- **EXERCISE GOAL**
Your answer should reproduce the full set of records exactly as given.

- **RECORDS TO USE**

(** PUT /api/v1/upload/put/:uuid.  [expiresParam] is the parsed [expires]
    query parameter, [body] the request body stream if there is one. *)
Definition upload_put (c : Ctx) (uuid : string) (expiresParam : option Z)
    (body : option (list byte)) : Route :=
  onError (
  let expired :=
    match expiresParam with
    | Some expiresAt => now c >? expiresAt
    | None => false
    end in
  if expired then ret (JsonError UPLOAD_EXPIRED 410)
  else
    let kvKey := pendingKeyOf uuid in
    let* raw := kv_get kvKey in
    match raw with
    | None => ret (JsonError NOT_FOUND 404)
    | Some metadata =>
      match body with
      | None => ret (JsonError EMPTY_BODY 400)
      | Some bytes =>
        let* _ := r2_put (r2_key metadata)
                    {| r2_body := bytes;
                       httpMetadata_contentType := mime metadata;
                       customMetadata_filename := filename metadata;
                       customMetadata_uuid := uuid |} in
        ret (PutOk uuid)
      end
    end).

Definition with_size (m : FileMetadata) (n : Z) : FileMetadata :=
  {| filename := filename m; size := n; mime := mime m;
     uploaded_at := uploaded_at m; expires_at := expires_at m;
     downloads_left := downloads_left m; password_hash := password_hash m;
     r2_key := r2_key m |}.

Definition with_downloads_left (m : FileMetadata) (d : option Z) : FileMetadata :=
  {| filename := filename m; size := size m; mime := mime m;
     uploaded_at := uploaded_at m; expires_at := expires_at m;
     downloads_left := d; password_hash := password_hash m;
     r2_key := r2_key m |}.

(** POST /api/v1/upload/finalize *)
Definition upload_finalize (c : Ctx) (body : option UploadFinalizeRequest) : Route :=
  onError (
  match body with
  | None => ret (JsonError INVALID_REQUEST 400)
  | Some body =>
    if negb (truthy_string (file_uuid body)) then ret (JsonError INVALID_REQUEST 400)
    else
      let pendingKey := pendingKeyOf (file_uuid body) in
      let* raw := kv_get pendingKey in
      match raw with
      | None => ret (JsonError NOT_FOUND 404)
      | Some metadata =>
        let* r2Head := r2_head (r2_key metadata) in
        match r2Head with
        | None => ret (JsonError FILE_MISSING 404)
        | Some r2Head =>
          let metadata := with_size metadata (r2_size r2Head) in
          let now := now c in
          let ttl := expires_at metadata - now in
          if ttl <=? 0 then ret (JsonError EXPIRED 410)
          else
            let activeKey := activeKeyOf (file_uuid body) in
            let* _ := kv_put c activeKey metadata ttl in
            let* _ := kv_delete pendingKey in
            let downloadLink := BASE_URL (env c) ++ "/d/" ++ file_uuid body in
            ret (FinalizeOk {| download_link := downloadLink; status := active |})
        end
      end
  end).

(** GET /api/v1/file/:uuid/info *)
Definition file_info (c : Ctx) (uuid : string) : Route :=
  onError (
  let* raw := kv_get (activeKeyOf uuid) in
  match raw with
  | None => ret (JsonError NOT_FOUND 404)
  | Some metadata =>
    ret (InfoOk {| info_filename := filename metadata;
                   info_size := size metadata;
                   info_mime := mime metadata;
                   info_uploaded_at := uploaded_at metadata;
                   info_expires_at := expires_at metadata;
                   info_downloads_left := downloads_left metadata;
                   has_password := bool_decide (password_hash metadata <> None) |})
  end).

(** [metadata.downloads_left !== null && metadata.downloads_left <= 0] *)
Definition at_limit (d : option Z) : bool :=
  match d with
  | Some n => n <=? 0
  | None => false
  end.

(** [headers.set("Content-Type", value)]: the stored value, or a TypeError. *)
Definition headers_set (value : string) : M string :=
  match header_value value with
  | Some v => ret v
  | None => throw
  end.

(** The four headers of the stream, [contentType] being what
    [headers.set] stored for the record's [mime].  The other three values
    (an encoded filename between quotes, the digits of a number, a constant)
    have nothing for [headers.set] to strip or to refuse. *)
Definition stream_headers (contentType : string) (metadata : FileMetadata) : Headers :=
  {| Content_Type := contentType;
     Content_Disposition :=
       "attachment; filename=" ++ String (ascii_of_nat 34)
         (encodeURIComponent (filename metadata) ++ String (ascii_of_nat 34) EmptyString);
     Content_Length := toString (size metadata);
     Cache_Control := "no-store" |}.

(** The headers of the stream for a record whose [mime] the runtime takes
    as a header value: the [mime] without its surrounding whitespace. *)
Definition download_headers (metadata : FileMetadata) : Headers :=
  stream_headers (trim_end (trim_start (mime metadata))) metadata.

- **WORKED SOLUTION**
(** PUT /api/v1/upload/put/:uuid.  [expiresParam] is the parsed [expires]
    query parameter, [body] the request body stream if there is one. *)
Definition upload_put (c : Ctx) (uuid : string) (expiresParam : option Z)
    (body : option (list byte)) : Route :=
  onError (
  let expired :=
    match expiresParam with
    | Some expiresAt => now c >? expiresAt
    | None => false
    end in
  if expired then ret (JsonError UPLOAD_EXPIRED 410)
  else
    let kvKey := pendingKeyOf uuid in
    let* raw := kv_get kvKey in
    match raw with
    | None => ret (JsonError NOT_FOUND 404)
    | Some metadata =>
      match body with
      | None => ret (JsonError EMPTY_BODY 400)
      | Some bytes =>
        let* _ := r2_put (r2_key metadata)
                    {| r2_body := bytes;
                       httpMetadata_contentType := mime metadata;
                       customMetadata_filename := filename metadata;
                       customMetadata_uuid := uuid |} in
        ret (PutOk uuid)
      end
    end).

Definition with_size (m : FileMetadata) (n : Z) : FileMetadata :=
  {| filename := filename m; size := n; mime := mime m;
     uploaded_at := uploaded_at m; expires_at := expires_at m;
     downloads_left := downloads_left m; password_hash := password_hash m;
     r2_key := r2_key m |}.

Definition with_downloads_left (m : FileMetadata) (d : option Z) : FileMetadata :=
  {| filename := filename m; size := size m; mime := mime m;
     uploaded_at := uploaded_at m; expires_at := expires_at m;
     downloads_left := d; password_hash := password_hash m;
     r2_key := r2_key m |}.

(** POST /api/v1/upload/finalize *)
Definition upload_finalize (c : Ctx) (body : option UploadFinalizeRequest) : Route :=
  onError (
  match body with
  | None => ret (JsonError INVALID_REQUEST 400)
  | Some body =>
    if negb (truthy_string (file_uuid body)) then ret (JsonError INVALID_REQUEST 400)
    else
      let pendingKey := pendingKeyOf (file_uuid body) in
      let* raw := kv_get pendingKey in
      match raw with
      | None => ret (JsonError NOT_FOUND 404)
      | Some metadata =>
        let* r2Head := r2_head (r2_key metadata) in
        match r2Head with
        | None => ret (JsonError FILE_MISSING 404)
        | Some r2Head =>
          let metadata := with_size metadata (r2_size r2Head) in
          let now := now c in
          let ttl := expires_at metadata - now in
          if ttl <=? 0 then ret (JsonError EXPIRED 410)
          else
            let activeKey := activeKeyOf (file_uuid body) in
            let* _ := kv_put c activeKey metadata ttl in
            let* _ := kv_delete pendingKey in
            let downloadLink := BASE_URL (env c) ++ "/d/" ++ file_uuid body in
            ret (FinalizeOk {| download_link := downloadLink; status := active |})
        end
      end
  end).

(** GET /api/v1/file/:uuid/info *)
Definition file_info (c : Ctx) (uuid : string) : Route :=
  onError (
  let* raw := kv_get (activeKeyOf uuid) in
  match raw with
  | None => ret (JsonError NOT_FOUND 404)
  | Some metadata =>
    ret (InfoOk {| info_filename := filename metadata;
                   info_size := size metadata;
                   info_mime := mime metadata;
                   info_uploaded_at := uploaded_at metadata;
                   info_expires_at := expires_at metadata;
                   info_downloads_left := downloads_left metadata;
                   has_password := bool_decide (password_hash metadata <> None) |})
  end).

(** [metadata.downloads_left !== null && metadata.downloads_left <= 0] *)
Definition at_limit (d : option Z) : bool :=
  match d with
  | Some n => n <=? 0
  | None => false
  end.

(** [headers.set("Content-Type", value)]: the stored value, or a TypeError. *)
Definition headers_set (value : string) : M string :=
  match header_value value with
  | Some v => ret v
  | None => throw
  end.

(** The four headers of the stream, [contentType] being what
    [headers.set] stored for the record's [mime].  The other three values
    (an encoded filename between quotes, the digits of a number, a constant)
    have nothing for [headers.set] to strip or to refuse. *)
Definition stream_headers (contentType : string) (metadata : FileMetadata) : Headers :=
  {| Content_Type := contentType;
     Content_Disposition :=
       "attachment; filename=" ++ String (ascii_of_nat 34)
         (encodeURIComponent (filename metadata) ++ String (ascii_of_nat 34) EmptyString);
     Content_Length := toString (size metadata);
     Cache_Control := "no-store" |}.

(** The headers of the stream for a record whose [mime] the runtime takes
    as a header value: the [mime] without its surrounding whitespace. *)
Definition download_headers (metadata : FileMetadata) : Headers :=
  stream_headers (trim_end (trim_start (mime metadata))) metadata.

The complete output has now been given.